Our baby girl is now seven. We’ve been prepping her for this new phase by drumming up the new responsibilities and opportunities awaiting her. She initially retreated from the idea, saying she wished she could remain six but as the new privileges came to light, she could no longer wait. I casually mentioned that in the Islamic calendar she’s already seven and from there, she was resolute in her readiness for life as a seven year old.

Practically, we had been discussing what might shift in our parenting, home education, and family expectations at the age of seven. We wanted to celebrate the significance of learning to pray (great article called entitled “Planting the Seeds of Prayer in Our Young Ones” here), express our academic, household, and personal expectations in a seven-point checklist, and tag on a whole new, unprecedented incentive—staying up late for a monthly movie night, on the condition that the weekly checklist is completed week after week.

Birthdays are not a huge celebration for us. We usually have a quiet, introspective time to reflect and express gratitude for another year of life and growth. For Z (because we can no longer call our big girl Lil’ Z), we usually ask her who she wants to share her birthday with and what she wants to prepare for her guests, so service and appreciation are valued more than self-centered adoration. The first three birthdays were spent with family. Four and five were play dates with homemade snacks that she prepared. But when she started attending the birthday parties of others, she wanted one of her own. For six, we had a costume party after spending autumn in the United States piqued her curiosity about costumes, but she still helped prepare and served her guests. Leading up to seven, we told her that future parties will celebrate a milestone or accomplishment, not just the passing of another year.

Our Turning Seven party was simple. I’m not an artsy person and had little time to plan, but we managed to pull off a memorable evening for her and her girlfriends between the ages of 6 and 8. We started with a welcome and invited her friends and their moms to share what they love about prayer and any advice for Z as she begins properly learning the daily rite. Then the younger girls were assigned to match prayer times to a diagram that Urbndervish designed and write a poem about prayer. The innocent spiritual awareness that comes around this age is so refreshing. Their little poem turned out like this:

I love to pray in the day

And if I don’t fight, I can pray in the night

I love praying. It keeps you close to Allah

And I like saying “Ma sha’ Allah” (what God wills)

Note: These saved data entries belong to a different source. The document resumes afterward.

Lemma has_path_build (paths : list string) (p : string) :
  In p paths -> has_path (segments p EmptyString) (NestedMaskFromPaths paths).
Proof.
  unfold NestedMaskFromPaths.
  generalize make. induction paths as [|q paths IH]; intros mask; simpl; [intros []|].
  intros [->|Hin].
  - apply has_path_fold_mono. unfold add_path. rewrite walk_insert_segs.
    apply has_path_insert_self.
  - now apply IH.
Qed.



(** ** What [Range] does to the items *)

Lemma Run_bind_Done {A B : Type} (r : Run A) (k : A -> Run B) (b : B) :
  Run_bind r k = Done b -> exists a, r = Done a /\ k a = Done b.
Proof. destruct r as [a| |]; simpl; intros H; try discriminate. eauto. Qed.

Ltac run_inv H :=
  let a := fresh "a" in
  let E := fresh "E" in
  apply Run_bind_Done in H; destruct H as (a & E & H).

Section RangeFacts.
Context {K : Type} `{EqDecision K}.
Variable present : Value -> bool.
Variable f : K -> Value -> Run (bool * Kept).

Lemma Range_same (items items' : list (K * Value)) :
  (forall k v b r, f k v = Done (b, r) -> r = Some v) ->
  Range present f items = Done items' -> items' = items.
Proof.
  intros Hf. revert items'.
  induction items as [|[k v] rest IH]; intros items' HR; simpl in HR.
  - now inversion HR.
  - destruct (present v).
    + run_inv HR. destruct a as [b r]. apply Hf in E as ->.
      destruct b.
      * run_inv HR. inversion HR. simpl. f_equal. now apply IH.
      * now inversion HR.
    + run_inv HR. inversion HR. f_equal. now apply IH.
Qed.

Hypothesis f_steady : steady f.

Lemma Range_cons_present (k : K) (v : Value) (rest items' : list (K * Value)) :
  present v = true ->
  Range present f ((k, v) :: rest) = Done items' ->
  exists r rest',
    f k v = Done (true, r) /\ Range present f rest = Done rest' /\
    items' = match r with Some v' => [(k, v')] | None => [] end ++ rest'.
Proof.
  intros Hp HR. simpl in HR. rewrite Hp in HR.
  run_inv HR. destruct a as [b r].
  pose proof (f_steady _ _ _ _ E) as ->.
  run_inv HR. inversion HR. eauto.
Qed.

Lemma Range_cons_absent (k : K) (v : Value) (rest items' : list (K * Value)) :
  present v = false ->
  Range present f ((k, v) :: rest) = Done items' ->
  exists rest', Range present f rest = Done rest' /\ items' = (k, v) :: rest'.
Proof.
  intros Hp HR. simpl in HR. rewrite Hp in HR.
  run_inv HR. inversion HR. eauto.
Qed.

Lemma Range_assoc_None (key : K) (items items' : list (K * Value)) :
  Range present f items = Done items' ->
  assoc key items = None -> assoc key items' = None.
Proof.
  revert items'.
  induction items as [|[k v] rest IH]; intros items' HR Ha.
  - now inversion HR.
  - simpl in Ha. destruct (decide (k = key)) as [->|Hne]; [discriminate|].
    destruct (present v) eqn:Hp.
    + apply Range_cons_present in HR as (r & rest' & _ & HR & ->); [|exact Hp].
      destruct r as [v'|]; simpl; [rewrite decide_False by exact Hne|]; now apply IH.
    + apply Range_cons_absent in HR as (rest' & HR & ->); [|exact Hp].
      simpl. rewrite decide_False by exact Hne. now apply IH.
Qed.

Lemma Range_assoc (key : K) (items items' : list (K * Value)) (v : Value) :
  Range present f items = Done items' ->
  assoc key items = Some v ->
  if present v
  then exists r, f key v = Done (true, r) /\
                 forall v', r = Some v' -> assoc key items' = Some v'
  else assoc key items' = Some v.
Proof.
  revert items'.
  induction items as [|[k v0] rest IH]; intros items' HR Ha; [discriminate|].
  simpl in Ha. destruct (decide (k = key)) as [->|Hne].
  - inversion Ha; subst v0. destruct (present v) eqn:Hp.
    + apply Range_cons_present in HR as (r & rest' & Hf & HR & ->); [|exact Hp].
      exists r. split; [exact Hf|]. intros v' ->. simpl.
      now rewrite decide_True.
    + apply Range_cons_absent in HR as (rest' & HR & ->); [|exact Hp].
      simpl. now rewrite decide_True.
  - assert (Hgoal : forall rest', Range present f rest = Done rest' ->
              if present v
              then exists r, f key v = Done (true, r) /\
                     forall v', r = Some v' -> assoc key rest' = Some v'
              else assoc key rest' = Some v) by (intros; now apply IH).
    destruct (present v0) eqn:Hp0.
    + apply Range_cons_present in HR as (r & rest' & _ & HR & ->); [|exact Hp0].
      specialize (Hgoal _ HR).
      destruct r as [v1|]; simpl; [rewrite decide_False by exact Hne|]; exact Hgoal.
    + apply Range_cons_absent in HR as (rest' & HR & ->); [|exact Hp0].
      specialize (Hgoal _ HR). simpl. rewrite decide_False by exact Hne.
      exact Hgoal.
Qed.
(** X22.  [createServiceType] is all or nothing.  Whenever it throws, the
    catalogue is as it was.  It refuses a store it cannot find (NotFound)
    and then a name the store already uses; and when two entries of
    [products] name the same product, the database refuses the second
    association and the transaction takes the service type back with
    it. *)
Theorem createServiceType_all_or_nothing params c :
  (forall e c', createServiceType params c = Throws e c' -> c' = c)
  /\ (find (N.eqb (CreateServiceTypeParams.storeId params))
        (stores (tables c)) = None ->
      createServiceType params c
      = Throws (Missing (StoreNotFound (CreateServiceTypeParams.storeId params)))
          c)
  /\ (find (N.eqb (CreateServiceTypeParams.storeId params))
        (stores (tables c)) <> None ->
      find (same_name (CreateServiceTypeParams.name params)
              (CreateServiceTypeParams.storeId params))
        (serviceTypes (tables c)) <> None ->
      createServiceType params c
      = Throws (NameTaken (CreateServiceTypeParams.name params)) c)
  /\ (find (N.eqb (CreateServiceTypeParams.storeId params))
        (stores (tables c)) <> None ->
      find (same_name (CreateServiceTypeParams.name params)
              (CreateServiceTypeParams.storeId params))
        (serviceTypes (tables c)) = None ->
      ~ NoDup (map ProductEntry.productId
                 (or_default [] (CreateServiceTypeParams.products params))) ->
      createServiceType params c = Throws UniqueConstraintFailed c).
Proof.
  rewrite createServiceType_run.
  destruct (find (N.eqb _) (stores (tables c))) as [st|].
  2:{ split; [now intros e c' [= _ <-]|]. split; [reflexivity|].
      split; intros H; now elim H. }
  destruct (find (same_name _ _) (serviceTypes (tables c))) as [s0|].
  { split; [now intros e c' [= _ <-]|]. split; [discriminate|].
    split; [reflexivity|]. intros _ H. discriminate. }
  cbv zeta. split; [|split; [discriminate|split; [intros _ H; now elim H|]]].
  - intros e c'. destruct (forEachK _ _ _); [discriminate|].
    now intros [= _ <-].
  - intros _ _ Hdup.
    destruct (createAll_dup ProductEntry.t entry_content
                (nextId (tables c))
                (or_default [] (CreateServiceTypeParams.products params))
                (mkCatalog
                   (mkDB (stores (tables c)) (users (tables c))
                      (products (tables c)) (productLots (tables c))
                      (serviceTypes (tables c)
                       ++ [newServiceType params (nextId (tables c))])
                      (usages (tables c)) (relatedProductUsages (tables c))
                      (activities (tables c)) (monthlyServiceStats (tables c))
                      (N.succ (nextId (tables c))))
                   (serviceTypeProducts c))) as [c' Hc'].
    { right. exact Hdup. }
    cbn [entry_content fst snd] in Hc'.
    cbn [newServiceType ServiceType.id]. now rewrite Hc'.
Qed.
(** * Feed model of [meetings/feedparser.js]

  A shallow embedding of the feed item parser, the dual-indexed [Feed]
  collection and its [update] reconciliation, followed by the properties
  the specification states about them.

  Conventions of the embedding
  - JavaScript objects that are compared by reference ([Date] keys of a
    [Map], items searched with [indexOf]) carry the number of the
    allocation that created them; Leibniz equality of the record is object
    identity.
  - A JavaScript number that may be [NaN] is an [option Z] ([None] is
    [NaN]); a value that may be [undefined] or [null] is an [option].
  - [Map] and [Set] keep insertion order, so they are association lists and
    lists.
  - An array with holes is a [list (option _)]: [None] is a hole, which
    iteration reads as [undefined].
  - A method that mutates [this] or allocates is a function from the state
    to an outcome and the state it leaves behind, also when it throws.
  - A string is the sequence of its code units; the feeds at hand are
    ASCII. A time value is an integer number of milliseconds.
  - [Date.parse] is the engine's and depends on its time zone: it is a
    parameter of everything that parses. *)

From Stdlib Require Import ZArith List String Ascii Lia.
From stdpp Require Import base option list sorting strings pretty.

Local Open Scope string_scope.
Local Open Scope Z_scope.

(** ** Outcomes and the state-and-exception monad *)

(** What the source throws: [new Error(message)], or the [TypeError] the
    engine raises when a property of [null] or [undefined] is read. *)
Inductive Exn : Type :=
| TypeError
| Error (message : string).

It helps me be close to Allah

And when you’re praying you say the words of God

I like reading Qur’an. It’s good for you

It’s the word of Allah. God’s saying the words too

Maghrib (sunset prayer) is lovely. I love it so

I like all the prayers and I’ll never let them go

I love it because it helps me grow

The older girls had to prepare a skit on how to advise a friend to pray properly. It began with one friend praying improperly and the other two gently advising her on how to focus and pray appropriately. While the formal prayer may seem rigid, it’s one form of worship that doesn’t negate the sincere overflow of supplication from the heart. Ritual is part and parcel of our spiritual experience, with sincerity being the most important prerequisite.

After gathering for snacks, I recounted the day Z was born, we sang traditional songs of praise and poetry, and wrapped up with henna applied to our hands and smiles of satisfaction in our hearts. Parenting a seven year-old is a new phase for us, but we’re looking forward to the new joys and challenges of the next seven years of childrearing.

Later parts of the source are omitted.